Monday, November 28, 2011

Let me be a good animal today

Reading from Monday, November 28, 2011 yoga class

My friend Bev just got back from Florida and was telling me about hermit crabs that she saw while hunting shells on the beach.  It brought to mind the following piece which I just love. 

In Barbara Kingsolver’s book “High Tide in Tucson” and the essay of the same name, she tells the story of Buster, a hermit crab, who was in one of the shells she brought back from the Bahamas for her daughter.  This is what happens when she and her daughter first realized this hermit crab was a stowaway:    
            “The largest, knottiest whelk had begun to move around.  First it extended one long red talon of a leg, tap-tap-tapping like a blind man’s cane…Then came half a dozen more red legs, plus a pair of eyes on stalks, and a purple claw that snapped open and shut in a way that could not mean “We come in Friendship.”   Who could blame this creature?  It had fallen asleep to the sound of the Caribbean tide and awakened on a coffee table in Tucson, Arizona, where the nearest standing water source of any real account was the sewage treatment plant.” 

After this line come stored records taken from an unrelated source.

(* ===== verification/IdeProofs.v ===== *)
(** * The IDE driver reads and writes sectors

    [AtaDisk] states what the driver relies on about the controller: the
    command protocol of a healthy ATA disk in LBA28 PIO mode, with the disk
    contents [image] as its observable state.  After a command or a sector
    the controller may be busy; registers, commands and data are only
    understood once the status has been read as ready ([polled]), so the
    waits of the driver are needed.  Against that interface
    ide_read and ide_write transfer the sectors they name
    ([ide_read_spec], [ide_write_spec]). *)

From S2P Require Import Prelude Mmu CMem Str StrProofs FsState Ide.

(** What the controller is doing: [n] sectors left to transfer from sector
    [lba] of [disk]. *)
Inductive ata_phase := AtaIdle | AtaRead (disk lba : Z) (n : nat) | AtaWrite (disk lba : Z) (n : nat).

(** The sector address, drive and count the task file registers hold; a
    count of 0 means 256. *)
Definition lba_of (regs : Z → Z) : Z :=
  regs 0x1F3 + 256 * regs 0x1F4 + 65536 * regs 0x1F5 + 16777216 * (regs 0x1F6 `mod` 16).
Definition drive_of (regs : Z → Z) : Z := (regs 0x1F6 / 16) `mod` 2.
Definition count_of (regs : Z → Z) : nat := Z.to_nat (if regs 0x1F2 =? 0 then 256 else regs 0x1F2).

Definition after_sector (ph : Z → Z → nat → ata_phase) (disk lba : Z) (n : nat) : ata_phase :=
  match n with O => AtaIdle | _ => ph disk (lba + 1) n end.

Fixpoint polls {D} `{Ata D} (n : nat) (d : D) : D :=
  match n with O => d | S n => polls n (ata_inb 0x1F7 d).2 end.

Class AtaDisk (D : Type) `{Ata D} := {
  image : D → Z → Z → Z;        (* disk, byte offset *)
  phase : D → ata_phase;
  regs : D → Z → Z;
  (** The status has been read as ready (BSY clear, DRDY set) since the last
      command or transfer. *)
  polled : D → Prop;
  image_byte d k a : 0 ≤ image d k a < 256;
  (** Reading the status changes nothing but what is known of it, ... *)
  poll_phase d : phase (ata_inb 0x1F7 d).2 = phase d;
  poll_regs d p : regs (ata_inb 0x1F7 d).2 p = regs d p;
  poll_image d k a : image (ata_inb 0x1F7 d).2 k a = image d k a;
  (** ... after finitely many polls the disk is ready, ... *)
  poll_ready d : ∃ n, Z.of_nat n < 8589934591 ∧
    Z.land (ata_inb 0x1F7 (polls n d)).1 (Z.lor IDE_BSY IDE_DRDY) = IDE_DRDY;
  poll_polled d : Z.land (ata_inb 0x1F7 d).1 (Z.lor IDE_BSY IDE_DRDY) = IDE_DRDY → polled (ata_inb 0x1F7 d).2;
  poll_keeps d : polled d → polled (ata_inb 0x1F7 d).2;
  (** ... and, being healthy, it reports no error. *)
  poll_healthy d : Z.land (ata_inb 0x1F7 d).1 (Z.lor IDE_BSY IDE_DRDY) = IDE_DRDY →
    Z.land (ata_inb 0x1F7 d).1 (Z.lor IDE_DF IDE_ERR) = 0;
  (** Task file registers; selecting a drive keeps the controller ready. *)
  outb_polled d p v : phase d = AtaIdle → polled d → 0x1F2 ≤ p ≤ 0x1F6 → polled (ata_outb p v d);
  outb_phase d p v : phase d = AtaIdle → polled d → 0x1F2 ≤ p ≤ 0x1F6 → phase (ata_outb p v d) = AtaIdle;
  outb_regs d p v q : phase d = AtaIdle → polled d → 0x1F2 ≤ p ≤ 0x1F6 →
    regs (ata_outb p v d) q = if decide (q = p) then v else regs d q;
  outb_image d p v k a : phase d = AtaIdle → polled d → 0x1F2 ≤ p ≤ 0x1F7 → image (ata_outb p v d) k a = image d k a;
  (** Commands. *)
  cmd_read d : phase d = AtaIdle → polled d →
    phase (ata_outb 0x1F7 0x20 d) = AtaRead (drive_of (regs d)) (lba_of (regs d)) (count_of (regs d));
  cmd_write d : phase d = AtaIdle → polled d →
    phase (ata_outb 0x1F7 0x30 d) = AtaWrite (drive_of (regs d)) (lba_of (regs d)) (count_of (regs d));
  (** Data: one sector is 128 words. *)
  insl_data d k lba n : phase d = AtaRead k lba (S n) → polled d →
    (ata_insl 0x1F0 128 d).1 = (λ i, image d k (lba * 512 + i)) <$> range 0 512;
  insl_phase d k lba n : phase d = AtaRead k lba (S n) → polled d →
    phase (ata_insl 0x1F0 128 d).2 = after_sector AtaRead k lba n;
  insl_image d k lba n k' a : phase d = AtaRead k lba (S n) → polled d →
    image (ata_insl 0x1F0 128 d).2 k' a = image d k' a;
  outsl_phase d k lba n l : phase d = AtaWrite k lba (S n) → polled d → length l = 512%nat →
    phase (ata_outsl 0x1F0 l d) = after_sector AtaWrite k lba n;
  outsl_image d k lba n l k' a : phase d = AtaWrite k lba (S n) → polled d → length l = 512%nat →
    Forall (λ c, 0 ≤ c < 256) l →
    image (ata_outsl 0x1F0 l d) k' a =
      if decide (k' = k ∧ lba * 512 ≤ a < lba * 512 + 512) then default 0 (l !! Z.to_nat (a - lba * 512)) else image d k' a
}.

They gave Buster a terrarium with clean gravel, a small cactus and a big shell with tap water.  All this suited Buster just fine.  Then they noticed he would be still, not moving for days, to the point that they thought he might be dead or depressed.  Then… there were days he went into hyperactivity turning over rocks, dragging around a truly disgusting pork chop bone.  She wondered if Buster might be responding to the moon, but the full moon didn’t shine on either end of the high or low activity.  She remembers when she was a graduate student of animal behavior… reading about animals’ internal clocks.  One study was of intertidal oysters that a researcher scooped up on the coast of Connecticut and moved to a basement lab in Chicago.  It was found that the oysters were responding to high tide in Chicago, even though Chicago has no ocean… the oysters were doing their best, just as Buster was doing his best to the “High Tide in Tucson.”   

She goes on to say:  “In my life I’ve had frightening losses and unfathomable gifts:  A knife in my stomach, the death of an unborn child, sunrise in a rainforest, a stupendous column of blue butterflies rising from a Greek monastery, a car that spontaneously caught fire while I was driving it, the end of a marriage, followed by a year in which I could barely understand how to keep living.  It is the way life goes… you stand your ground… just as I did when I fought off the knife, mourned the lost child, bore witness to the rainforest, claimed the blue butterflies as Holy Spirit, got out of the burning car, survived the divorce by putting one foot in front of the other and taking good care of my child.  On most important occasions, I cannot think HOW to respond, I simply DO.  What does it mean, anyway to be an animal in human clothing?  We carry around these big brains of ours like the crown jewels, but mostly I find that millions of years of evolution have prepared me for one thing only:  to follow internal rhythms.”

She went backpacking in the Eagle Tail Mountains in western Arizona where they warn you to carry enough water to keep you alive until you can find another water source—drink your water while you’re alive, it won’t help later.  She found a “tinaja”… a deep, shaded, hollow in the rock about the size of four or five bathtubs, holding water.  On either side of this natural water tank, two shallow caves in the canyon wall faced each other only a few dozen steps apart.  You could stay here in shady comfort all day… and she did, taking in all that was around her… 2 grinding stones, flint chips and pottery shards, bees humming around the water, red tail hawks flying overhead, bighorn sheep…trying to imagine, that long ago people lived here because this place had all they needed to survive…shelter, food and permanent water.   

“WANT is a thing that unfurls unbidden like fungus, opening large upon itself, stopless, filling the sky.  But NEEDS, from one day to the next, are few enough to fit in a bucket with room enough left to rattle like brittlebush in a dry wind.  For each of us—furred, feathered or skinned alive—the whole earth balances on the single precarious point of our own survival.  In the best of times, I hold in mind the need to care for things beyond the self: poetry, humanity, grace.  In other times, when it seems difficult merely to survive and be happy about it, the condition of my thoughts… is as simple as this:  Let me be a good animal today.”

If you want to read the entire essay, check out the book... it is a great book.  I love Barbara Kingsolver. 

To me...this piece is all about being adaptable... it is the only way to survive and live in this world.  

I found out a few hours before class that a great lady I know in town died the day after Thanksgiving in her sleep.  Miss Chris, as she was affectionately called was bigger than life... with a wonderous laugh and a beautiful smile.  She ran a daycare and school.  She was FABULOUS.  I dedicated my class to her tonight.  She was 62 years old... I thought she was lots younger.  I was trying to remember the last time I saw her... how do you know when you are seeing someone for the last time.  It makes you want to hug everybody you see before they leave.  I hugged all my students tonight.